В углу двора лежала куча хвороста, мокрая от росы. На куче, укрывшись своим пиджачком, похрапывая, спал Юра, а за забором, наскакивая на спящего врага, лаяла собачонка. Катя прогнала дворнягу и, присев возле Юры, стала разглядывать его. Никто ей не мешал. Черные курчавые волосы его сбились набок и торчали во все стороны, смуглое, чистое, какое бывает у всех смуглых, без единого прыщичка, лицо было безмятежно спокойно, приоткрытый рот обнажал ровные белые зубы. И оттого, что так безмятежно было лицо, так беззащитно приоткрыт рот, из которого как-то особенно мирно, с легким свистом, вылетал храп, Кате стало жаль его, спавшего из-за нее бог знает где. Во сне Юра выглядел совсем другим, каким-то мудрым, будто думал о чем-то. Вот и солнце выплыло на небо, заблестело в росинках на траве и прутьях. Катя осторожно тронула его за руку, и он проснулся. Долго глядел одним прищуренным глазом и ничего, видимо, не видел вначале, потом открыл второй глаз…

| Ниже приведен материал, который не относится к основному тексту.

(* ===== verification/UserMem.v ===== *)
(** * Access to user memory ([crates/kernel-thread/src/utils.rs], [syscall/fs/io.rs])

    The kernel thread walks a user range page by page: it copies the page's
    capability into slot 0, maps it at the page seat, hands the window to a
    callback, unmaps and deletes the copy.  The callback keeps a state of its
    own ([C] below: a buffer or the console). *)

From S2P Require Import Prelude Words Consts Sel4 Sel4Laws RefKernel Externs Reference ObjAllocator KTask FrameMem.

(** Align [a] with [b] bits. *)
Definition align_bits (a b : Z) : Z := Z.land a (Z.lnot (Z.shiftl 1 b - 1)).

Lemma align_bits_12 a : align_bits a 12 = down 4096 a.
Proof.
  unfold align_bits. change (Z.shiftl 1 12 - 1) with (Z.ones 12).
  by rewrite land_lnot_ones by lia.
Qed.

Section user_mem.
Context `{K : Sel4} `{MA : MemoryAddr}.
(** [page_seat_vaddr()] *)
Context (seat : Z).

Section process.
Context {C : Type}.

Definition u_kernel {A} (m : M kstate A) : M (C * kstate) A :=
  zoom snd (fun k s => (s.1, k)) m.

(** The page of capability [cap] in the window while [body] runs. *)
Definition with_seat_copy {A} (cap : CPtr) (body : M (C * kstate) A) : M (C * kstate) A :=
  u_kernel (kcall_unwrap
    (cnode_copy (relative SLOT_CNODE 0) (relative SLOT_CNODE cap) rights_all)) ;;
  u_kernel (kcall_unwrap (frame_map 0 SLOT_VSPACE seat rights_all)) ;;
  a ← body;
  u_kernel (kcall_unwrap (frame_unmap 0)) ;;
  u_kernel (kcall_unwrap (cnode_delete (relative SLOT_CNODE 0))) ;;
  mret a.

(** The [while len > 0] loop of [process_item_list]. *)
Fixpoint process_loop (fuel : nat) (task : Sel4Task) (f : Z -> Z -> Z -> M (C * kstate) unit)
    (addr buf_addr len : Z) : M (C * kstate) (result Z Errno) :=
  match fuel with
  | O => out_of_fuel
  | S fuel =>
      if len >? 0 then
        match t_mapped_page task !! align_bits buf_addr 12 with
        | Some cap =>
            let copy_len := Z.min (PAGE_SIZE_4K - align_offset_4k buf_addr) len in
            buf_addr' ← with_seat_copy cap
              (offset ← lift (va_sub buf_addr addr);
               f (wrap64 (seat + align_offset_4k buf_addr)) offset copy_len ;;
               lift (va_add buf_addr copy_len));
            process_loop fuel task f addr buf_addr' (len - copy_len)
        | None => mret (Err EFAULT)
        end
      else
        done ← lift (va_sub buf_addr addr);
        mret (Ok done)
  end.

(** One iteration per page of the range, and one to leave the loop. *)
Definition process_fuel (len : Z) : nat := Z.to_nat (len / PAGE_SIZE_4K + 3).

(** [size] is [size_of::<T>()]. *)
Definition process_item_list (size : Z) (task : Sel4Task) (addr : Z) (number : option Z)
    (f : Z -> Z -> Z -> M (C * kstate) unit) : M (C * kstate) (result Z Errno) :=
  if bool_decide (number = None) && (size + align_offset_4k addr >? PAGE_SIZE_4K)
  then mret (Err EINVAL)
  else
    let len := wrap64 (size * default 1 number) in
    process_loop (process_fuel len) task f addr addr len.
End process.

(** [read_item]: the item starts as zeroes and is read through the window. *)
Definition read_item_cb (size src _offset _copy_len : Z) : M (list Z * kstate) unit :=
  item ← u_kernel (load_bytes src (Z.to_nat size));
  modify (fun s => (item, s.2)).

Definition read_item (size : Z) (task : Sel4Task) (addr : Z) :
    M kstate (result (list Z) Errno) := fun k =>
  match process_item_list size task addr None (read_item_cb size)
          (replicate (Z.to_nat size) 0, k)
  with
  | Ret (Ok _, (item, k)) => Ret (Ok item, k)
  | Ret (Err e, (_, k)) => Ret (Err e, k)
  | Panic p => Panic p
  | Deadlock => Deadlock
  | NoFuel => NoFuel
  end.

(** The kernel thread's own memory behind a pointer, by offset. *)
Definition host_bytes (mem : Z -> Z) (o n : Z) : list Z := mem <$> seqZ o n.

(** A computation without a callback state. *)
Definition no_state {A} (m : M (unit * kstate) A) : M kstate A :=
  fun k => match m (tt, k) with
           | Ret (a, (_, k)) => Ret (a, k)
           | Panic p => Panic p
           | Deadlock => Deadlock
           | NoFuel => NoFuel
           end.

(** [write_item]: [copy_nonoverlapping] counts items, so [copy_len] items of
    [size] bytes are copied from the memory [mem] that starts with the item. *)
Definition write_item (size : Z) (task : Sel4Task) (addr : Z) (mem : Z -> Z) :
    M kstate (result Z Errno) :=
  no_state (process_item_list size task addr None
    (fun dst _ copy_len => u_kernel (store_bytes dst (host_bytes mem 0 (copy_len * size))))).

(** Bytes written into a buffer of the kernel thread. *)
Fixpoint buf_write (o : Z) (bs : list Z) (buf : gmap Z Z) : gmap Z Z :=
  match bs with
  | [] => buf
  | b :: bs => buf_write (o + 1) bs (<[o := b]> buf)
  end.

(** [read_item_list]: offsets and lengths, which are in bytes, index items. *)
Definition read_item_list (size : Z) (task : Sel4Task) (addr : Z) (num : option Z) :
    M (gmap Z Z * kstate) (result Z Errno) :=
  process_item_list size task addr num
    (fun src offset copy_len =>
       bs ← u_kernel (load_bytes src (Z.to_nat (copy_len * size)));
       modify (fun s => (buf_write (offset * size) bs s.1, s.2))).

Definition write_item_list (size : Z) (task : Sel4Task) (addr : Z) (num : option Z)
    (mem : Z -> Z) : M kstate (result Z Errno) :=
  no_state (process_item_list 1 task addr num
    (fun dst offset copy_len =>
       u_kernel (store_bytes dst (host_bytes mem (offset * size) (copy_len * size))))).

(** [sys_write] for the task found under the caller's badge; the console is the
    list of characters put so far.  An address whose page is not mapped leaves
    the loop's variables as they are. *)
Fixpoint sys_write_loop (fuel : nat) (task : Sel4Task) (buf_addr count payload_length : Z) :
    M (list Z * kstate) Z :=
  match fuel with
  | O => out_of_fuel
  | S fuel =>
      if count >? 0 then
        match t_mapped_page task !! align_bits buf_addr 12 with
        | Some cap =>
            let copy_len := Z.min (PAGE_SIZE_4K - align_offset_4k buf_addr) count in
            buf_addr' ← with_seat_copy cap
              (bs ← u_kernel (load_bytes (seat + align_offset_4k buf_addr) (Z.to_nat copy_len));
               modify (fun s => (s.1 ++ bs, s.2)) ;;
               lift (va_add buf_addr copy_len));
            sys_write_loop fuel task buf_addr' (count - copy_len)
              (wrap64 (payload_length + copy_len))
        | None => sys_write_loop fuel task buf_addr count payload_length
        end
      else mret payload_length
  end.

Definition task_write (fuel : nat) (task : Sel4Task) (fd buf count : Z) :
    M (list Z * kstate) (result Z Errno) :=
  if negb (fd =? STDOUT_FD) && negb (fd =? STDERR_FD) then mret (Err ENOSYS)
  else n ← sys_write_loop fuel task buf count 0; mret (Ok n).
End user_mem.

(** ** The window *)

Section window.
Context `{L : Sel4Laws} (seat : Z).

(** The task and the seat are in order, and the task has an address space of
    its own. *)
Record umem_ok (vs : VS) (t : Sel4Task) (a : ObjectAllocator) (k : kstate) : Prop := {
  um_task : task_ok vs t a k;
  um_seat : seat_ok seat a k;
  um_vs : vs <> own_vs;
}.

(** The net effect of using the window: bytes [B] of frames. *)
Definition window (B : Frame -> Z -> Prop) (k k' : kstate) : Prop :=
  kdiff (only 0) nowhere B k k' /\ same_alloc k k' /\ slot_empty k' 0 = true.

Lemma window_trans B k1 k2 k3 : window B k1 k2 -> window B k2 k3 -> window B k1 k3.
Proof.
  intros (D1 & S1 & E1) (D2 & S2 & E2).
  split; [by eapply kdiff_trans|]. split; [by eapply same_alloc_trans|done].
Qed.

Lemma window_weaken (B B' : Frame -> Z -> Prop) k k' :
  (forall f o, B f o -> B' f o) -> window B k k' -> window B' k k'.
Proof. intros HB (D & S & E). split; [|done]. by eapply kdiff_weaken, D. Qed.

Lemma umem_window vs t a k k' B :
  umem_ok vs t a k -> window B k k' -> umem_ok vs t a k'.
Proof.
  intros [[H1 H2 H3 H4] [S1 S2 S3 S4] Hvs] (D & HS & HE).
  assert (forall v x, translate k' v x = translate k v x) as HT
    by (intros v x; apply (kd_trans _ _ _ _ _ D); by intros []).
  assert (forall c v, cap_vs k c = Some v -> c <> 0) as H0.
  { intros c v Hc ->. apply vs_not_empty in Hc. congruence. }
  split; [split|split|done]; try done.
  - rewrite (kd_vs _ _ _ _ _ D); [done|]. by eapply H0.
  - intros va c Hc. destruct (H3 va c Hc) as (Ha & Hb & Hr & Hm & f & Hf & Ht).
    assert (c <> 0) by (intros ->; apply frame_not_empty in Hf; congruence).
    rewrite (kd_mapping _ _ _ _ _ D), (kd_frame _ _ _ _ _ D), HT by done. eauto 10.
  - intros va Hva. rewrite HT. auto.
  - eapply (seat_free_kdiff _ _ _ _ _ _ S1 D); [by eapply H0, S1|]. rewrite HT. apply S1.
Qed.

Lemma wp_u_kernel {C A} (m : M kstate A) (c : C) k (Q : A -> C * kstate -> Prop) :
  wp m (fun x k' => Q x (c, k')) k -> wp (u_kernel m) Q (c, k).
Proof. intros Hw. unfold u_kernel. by apply wp_zoom. Qed.

(** The page is visible at the seat while the body runs; afterwards the copy is
    gone and only what the body wrote has changed. *)
Lemma wp_with_seat_copy {C A} (B : Frame -> Z -> Prop) cap (body : M (C * kstate) A) a k f c
    (Q : A -> C * kstate -> Prop) :
  seat_ok seat a k -> cap_frame k cap = Some f ->
  (forall k1, translate k1 own_vs seat = Some f ->
     (forall g o, fbyte k1 g o = fbyte k g o) ->
     (forall vs va, ~ (vs = own_vs /\ va = seat) -> translate k1 vs va = translate k vs va) ->
     wp body (fun x s2 => kdiff nowhere1 nowhere B k1 s2.2 /\ same_alloc k1 s2.2 /\
       forall k3, (forall g o, fbyte k3 g o = fbyte s2.2 g o) -> window B k k3 ->
         Q x (s2.1, k3)) (c, k1)) ->
  wp (with_seat_copy seat cap body) Q (c, k).
Proof.
  intros [S1 S2 S3 S4] Hf Hbody.
  assert (cap <> 0) as Hcap by (intros ->; apply frame_not_empty in Hf; congruence).
  assert (SLOT_VSPACE <> 0) as Hv0.
  { intros E. pose proof (vs_not_empty _ _ _ (so_vs _ _ S1)). congruence. }
  destruct (frame_copy_ok k 0 cap rights_all f) as (k1 & E1 & F1 & M1 & Em1 & A1 & D1);
    try done.
  unfold with_seat_copy. wp_step. apply wp_u_kernel.
  eapply wp_kcall_unwrap; [exact E1|]. wp_step. apply wp_u_kernel.
  apply (wp_seat_map seat k1 0 f); try done.
  { eapply (seat_free_kdiff _ _ _ _ _ _ S1 D1); [done|].
    rewrite (kd_trans _ _ _ _ _ D1) by by intros []. apply S1. }
  intros k2 T2 F2 M2 Em2 A2 D2. wp_step.
  eapply wp_mono; [apply (Hbody k2)|].
  { done. }
  { intros g o. rewrite (kd_bytes _ _ _ _ _ D2), (kd_bytes _ _ _ _ _ D1); by try intros []. }
  { intros vs va Hne. rewrite (kd_trans _ _ _ _ _ D2) by done.
    apply (kd_trans _ _ _ _ _ D1). by intros []. }
  intros x [c3 k3] (D3 & A3 & HQ). simpl in *. wp_step. apply wp_u_kernel.
  apply (wp_seat_unmap seat k3 0 f).
  { by rewrite (kd_frame _ _ _ _ _ D3) by by intros []. }
  { by rewrite (kd_mapping _ _ _ _ _ D3) by by intros []. }
  intros k4 T4 F4 M4 Em4 A4 D4. wp_step. apply wp_u_kernel.
  assert (kdiff (only 0) (fun v x => nowhere v x \/ (v = own_vs /\ x = seat)) B k k4) as D.
  { apply (kdiff_trans _ _ _ _ k1); [|apply (kdiff_trans _ _ _ _ k2);
      [|apply (kdiff_trans _ _ _ _ k3)]]; eapply kdiff_weaken; try eassumption;
      unfold only, only2, nowhere, nowhere1; naive_solver. }
  destruct (frame_delete_ok k4 0 cap f) as (k5 & E5 & Em5 & F5 & M5 & A5 & D5); try done.
  { by rewrite (kd_frame _ _ _ _ _ D). }
  eapply wp_kcall_unwrap; [exact E5|]. wp_step. apply HQ.
  { intros g o. rewrite (kd_bytes _ _ _ _ _ D5), (kd_bytes _ _ _ _ _ D4); by try intros []. }
  split; [|split; [|done]].
  - apply (kdiff_restore _ _ _ own_vs seat).
    + eapply kdiff_trans; [exact D|]. eapply kdiff_weaken, D5; try done; by intros ? ? [].
    + rewrite (kd_trans _ _ _ _ _ D5), T4 by by intros []. symmetry. apply S1.
  - eapply same_alloc_trans; [exact A1|]. eapply same_alloc_trans; [exact A2|].
    eapply same_alloc_trans; [exact A3|]. by eapply same_alloc_trans.
Qed.
End window.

Юра вскоре ушел, так и не расставшись со сном, как казалось Кате. Весь день он находился перед глазами Кати — сонный, с одним прищуренным глазом, с безмятежно спокойным лицом человека, не привыкшего к уюту и чувствующего себя везде одинаково удобно. Конечно, надо бы ему брюки выгладить, пиджачок выстирать, выгладить рубашку, чтоб ему не приходилось всегда ходить чумазым. И она, трогая на груди бусы, ясно и чисто заблестевшие под солнцем янтарным блеском, затаенно улыбалась.